§ **EXERCISE DIRECTIONS**
Of all the entries below, retype only the lines from the one with "NoData, c') ∧" through the one with "assert (le_val [of_cval", exactly as they appear.

§ **DATA TO USE**
Lemma string_read pre s tail d m c :
  msg = pre ++ encode (IString s) ++ tail → reading pre d m false c → place d m →
  read_one pre (encode (IString s)) d m (mkElement EVENT_TYPE_STRING (d =? 0) (zlen s) (StringAt s)) (read_string (zlen pre + 1) false c) c.
Proof.
  intros Hm Hr Hp. pose proof Hr as [Hi _ _ _ _]. pose proof (zlen_nonneg tail). pose proof (zlen_nonneg s). pose proof (zlen_nonneg pre).
  assert (Hlen : zlen msg = zlen pre + 5 + zlen s + zlen tail) by (rewrite Hm; cbn [encode]; rewrite !zlen_app, zlen_cons, zlen_app, le32_length; lia).
  assert (Hfit : zlen s < 2 ^ 16) by (pose proof (pa_max _ _ Hi); pose proof item_limits; lia).
  unfold read_string. rewrite (pa_len _ _ Hi), (proj2 (Z.ltb_ge _ (zlen pre + 1 + 4))) by lia.
  assert (load (zlen pre + 1) 4 c = Ret (le32 (zlen s))) as ->.
  { apply (load_bytes (pre ++ [of_cval EVENT_TYPE_STRING]) (le32 (zlen s)) (s ++ tail) c c); [|done..|by rewrite zlen_app].
    rewrite Hm. cbn [encode]. by rewrite <-!app_assoc. }
  cbn [mbind outcome_bind]. rewrite le_val_le32 by lia. assert (u16 (zlen s) = zlen s) as -> by (unfold u16; rewrite Z.mod_small; lia). cbv zeta.
  rewrite (proj2 (Z.ltb_ge _ _)) by lia. cbn [andb].
  assert (load (zlen pre + 1 + 4) (zlen s) c = Ret s) as ->.
  { apply (load_bytes (pre ++ of_cval EVENT_TYPE_STRING :: le32 (zlen s)) s tail c c); [|done..|rewrite zlen_app, zlen_cons, le32_length; lia].
    rewrite Hm. cbn [encode]. by rewrite <-!app_assoc. }
  cbn [mbind outcome_bind]. destruct (complete_here pre d m false c Hr Hp) as (n0 & -> & He). cbn [mbind outcome_bind]. rewrite He.
  destruct (value_reading pre (encode (IString s)) tail d m c Hm Hr Hp) as (c' & Hv & Hr' & Hs). cbn [encode] in Hv. rewrite zlen_cons, zlen_app, le32_length in Hv.
  replace (zlen pre + 1 + 4 + zlen s) with (zlen pre + (1 + (4 + zlen s))) by lia. rewrite Hv. by exists c'.
Qed.

(** The head of a list: its elements are next. *)
Lemma list_read pre l tail d m c :
  msg = pre ++ [of_cval EVENT_TYPE_LIST; of_cval (zlen l)] ++ tail → reading pre d m false c → place d m → d < ANDROID_MAX_LIST_NEST_DEPTH → (length l < 256)%nat →
  ∃ c', read_list (zlen pre + 1) false c = Ret (mkElement EVENT_TYPE_LIST false 0 NoData, c') ∧
    reading (pre ++ [of_cval EVENT_TYPE_LIST; of_cval (zlen (l : list item))]) (d + 1) (zlen l) (zlen l =? 0) c' ∧
    count c' !! Z.to_nat d = Some (one_less m) ∧ same_below d c c'.
Proof.
  intros Hm Hr Hp Hd8 Hl. pose proof Hr as [Hi Hpos Hd Hc Hs]. pose proof (zlen_nonneg tail). pose proof (zlen_nonneg pre). unfold read_list.
  assert (Hlen : zlen msg = zlen pre + 2 + zlen tail) by (rewrite Hm, !zlen_app; change (zlen [_; _]) with 2; lia).
  rewrite (pa_len _ _ Hi), (proj2 (Z.ltb_ge _ _)), Hd, (proj2 (Z.leb_gt _ _)) by lia. cbv zeta.
  assert (at_ (count c) d = Ret m) as -> by (unfold at_; by rewrite Hc). cbn [mbind outcome_bind]. assert (Hl9 : length (count c) = 9%nat) by apply Hi.
  assert (Hd0 : 0 ≤ d) by (unfold place in Hp; lia). unfold ANDROID_MAX_LIST_NEST_DEPTH in *.
  assert (∃ c1, (if m =? 0 then Ret c else set_count_at d (m - 1) c) = Ret c1 ∧ c1 = set_count (<[Z.to_nat d := one_less m]> (count c)) c) as (c1 & -> & ->).
  { unfold one_less. destruct (Z.eqb_spec m 0) as [->|].
    - eexists. split; [done|]. rewrite list_insert_id by done. by destruct c.
    - unfold set_count_at. rewrite set_at_Ret by (done || unfold ANDROID_MAX_LIST_NEST_DEPTH; lia). by eexists. }
  cbn [mbind outcome_bind]. assert (Hb : load (zlen pre + 1) 1 (set_count (<[Z.to_nat d:=one_less m]> (count c)) c) = Ret [of_cval (zlen l)]).
  { apply (load_bytes (pre ++ [of_cval EVENT_TYPE_LIST]) [of_cval (zlen l)] tail c); [by rewrite Hm, <-!app_assoc|done..|by rewrite zlen_app]. }
  rewrite Hb. cbn [mbind outcome_bind list_nest_depth set_list_nest_depth set_list_stop set_count]. rewrite Hd.
  assert (le_val [of_cval (zlen l)] = zlen l) as -> by (cbn [le_val]; rewrite cval_of_cval, Z.mod_small; unfold zlen; lia).
  rewrite (proj2 (Z.leb_le _ _)) by (unfold ANDROID_MAX_LIST_NEST_DEPTH; lia). unfold set_count_at. cbn [count set_list_nest_depth set_list_stop set_count].
  rewrite set_at_Ret by (rewrite ?length_insert; done || unfold ANDROID_MAX_LIST_NEST_DEPTH; lia). cbn [mbind outcome_bind].
  eexists. split; [done|]. split_and!.
  - destruct Hi. constructor; [constructor; cbn; try done; rewrite ?length_insert; unfold ANDROID_MAX_LIST_NEST_DEPTH; lia|..]; cbn; try done.
    + rewrite zlen_app. change (zlen [_; _]) with 2. lia.
    + rewrite list_lookup_insert_eq; [done|]. rewrite length_insert. lia.
  - cbn. rewrite list_lookup_insert_ne, list_lookup_insert_eq by lia. done.
  - intros j Hj. cbn. by rewrite !list_lookup_insert_ne by lia.
Qed.
(** ** Transfers *)

(** [func] is given each entry; its calls are collected. *)
Fixpoint sync_ls_loop (fuel : nat) (entries : list (Z * Z * Z * bytes)) : prog Client (option (list (Z * Z * Z * bytes))) :=
  match fuel with
  | O => out_of_fuel
  | S fuel =>
      r ← ReadFdExactly dent_size;
      match r with
      | None => Done None
      | Some m =>
          if msg_id m =? ID_DONE then Done (Some entries)
          else if negb (msg_id m =? ID_DENT) then Done None
          else
            let len := word_at m 16 in
            if 256 <? len then Done None
            else
              r ← ReadFdExactly len;
              match r with
              | None => Done None
              | Some name => sync_ls_loop fuel (entries ++ [(word_at m 4, word_at m 8, word_at m 12, c_str name)])
              end
      end
  end.
Definition sync_ls (fuel : nat) (path : bytes) : prog Client (option (list (Z * Z * Z * bytes))) :=
  b ← SendRequest ID_LIST path; if b : bool then sync_ls_loop fuel [] else Done None.

Definition sync_stat (path : bytes) : prog Client (option stat_t) := b ← SendStat path; if b : bool then FinishStat else Done None.
Definition sync_lstat (path : bytes) : prog Client (option stat_t) := b ← SendLstat path; if b : bool then FinishStat else Done None.

Definition set_type (mode type : Z) : Z := Z.lor (Z.land mode (Z.lnot S_IFMT)) type.
Definition sync_stat_fallback (path : bytes) : prog Client (option stat_t) :=
  r ← sync_stat path;
  match r with
  | Some st => Done (Some st)
  | None =>
      e ← get_errno;
      if negb (e =? ENOTSUP) then Done None
      else
        r ← sync_lstat path;
        match r with
        | None => Done None
        | Some st =>
            if S_ISLNK (st_mode st) then
              r ← sync_lstat (path ++ $"/");
              let type := match r with Some _ => S_IFDIR | None => S_IFREG end in
              Done (Some (mkStat (st_dev st) (st_ino st) (u32 (set_type (st_mode st) type)) (st_nlink st) (st_uid st) (st_gid st)
                            0 (st_atime st) (st_mtime st) (st_ctime st)))
            else Done (Some st)
        end
  end.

§ **EXERCISE ANSWER**
  ∃ c', read_list (zlen pre + 1) false c = Ret (mkElement EVENT_TYPE_LIST false 0 NoData, c') ∧
    reading (pre ++ [of_cval EVENT_TYPE_LIST; of_cval (zlen (l : list item))]) (d + 1) (zlen l) (zlen l =? 0) c' ∧
    count c' !! Z.to_nat d = Some (one_less m) ∧ same_below d c c'.
Proof.
  intros Hm Hr Hp Hd8 Hl. pose proof Hr as [Hi Hpos Hd Hc Hs]. pose proof (zlen_nonneg tail). pose proof (zlen_nonneg pre). unfold read_list.
  assert (Hlen : zlen msg = zlen pre + 2 + zlen tail) by (rewrite Hm, !zlen_app; change (zlen [_; _]) with 2; lia).
  rewrite (pa_len _ _ Hi), (proj2 (Z.ltb_ge _ _)), Hd, (proj2 (Z.leb_gt _ _)) by lia. cbv zeta.
  assert (at_ (count c) d = Ret m) as -> by (unfold at_; by rewrite Hc). cbn [mbind outcome_bind]. assert (Hl9 : length (count c) = 9%nat) by apply Hi.
  assert (Hd0 : 0 ≤ d) by (unfold place in Hp; lia). unfold ANDROID_MAX_LIST_NEST_DEPTH in *.
  assert (∃ c1, (if m =? 0 then Ret c else set_count_at d (m - 1) c) = Ret c1 ∧ c1 = set_count (<[Z.to_nat d := one_less m]> (count c)) c) as (c1 & -> & ->).
  { unfold one_less. destruct (Z.eqb_spec m 0) as [->|].
    - eexists. split; [done|]. rewrite list_insert_id by done. by destruct c.
    - unfold set_count_at. rewrite set_at_Ret by (done || unfold ANDROID_MAX_LIST_NEST_DEPTH; lia). by eexists. }
  cbn [mbind outcome_bind]. assert (Hb : load (zlen pre + 1) 1 (set_count (<[Z.to_nat d:=one_less m]> (count c)) c) = Ret [of_cval (zlen l)]).
  { apply (load_bytes (pre ++ [of_cval EVENT_TYPE_LIST]) [of_cval (zlen l)] tail c); [by rewrite Hm, <-!app_assoc|done..|by rewrite zlen_app]. }
  rewrite Hb. cbn [mbind outcome_bind list_nest_depth set_list_nest_depth set_list_stop set_count]. rewrite Hd.
  assert (le_val [of_cval (zlen l)] = zlen l) as -> by (cbn [le_val]; rewrite cval_of_cval, Z.mod_small; unfold zlen; lia).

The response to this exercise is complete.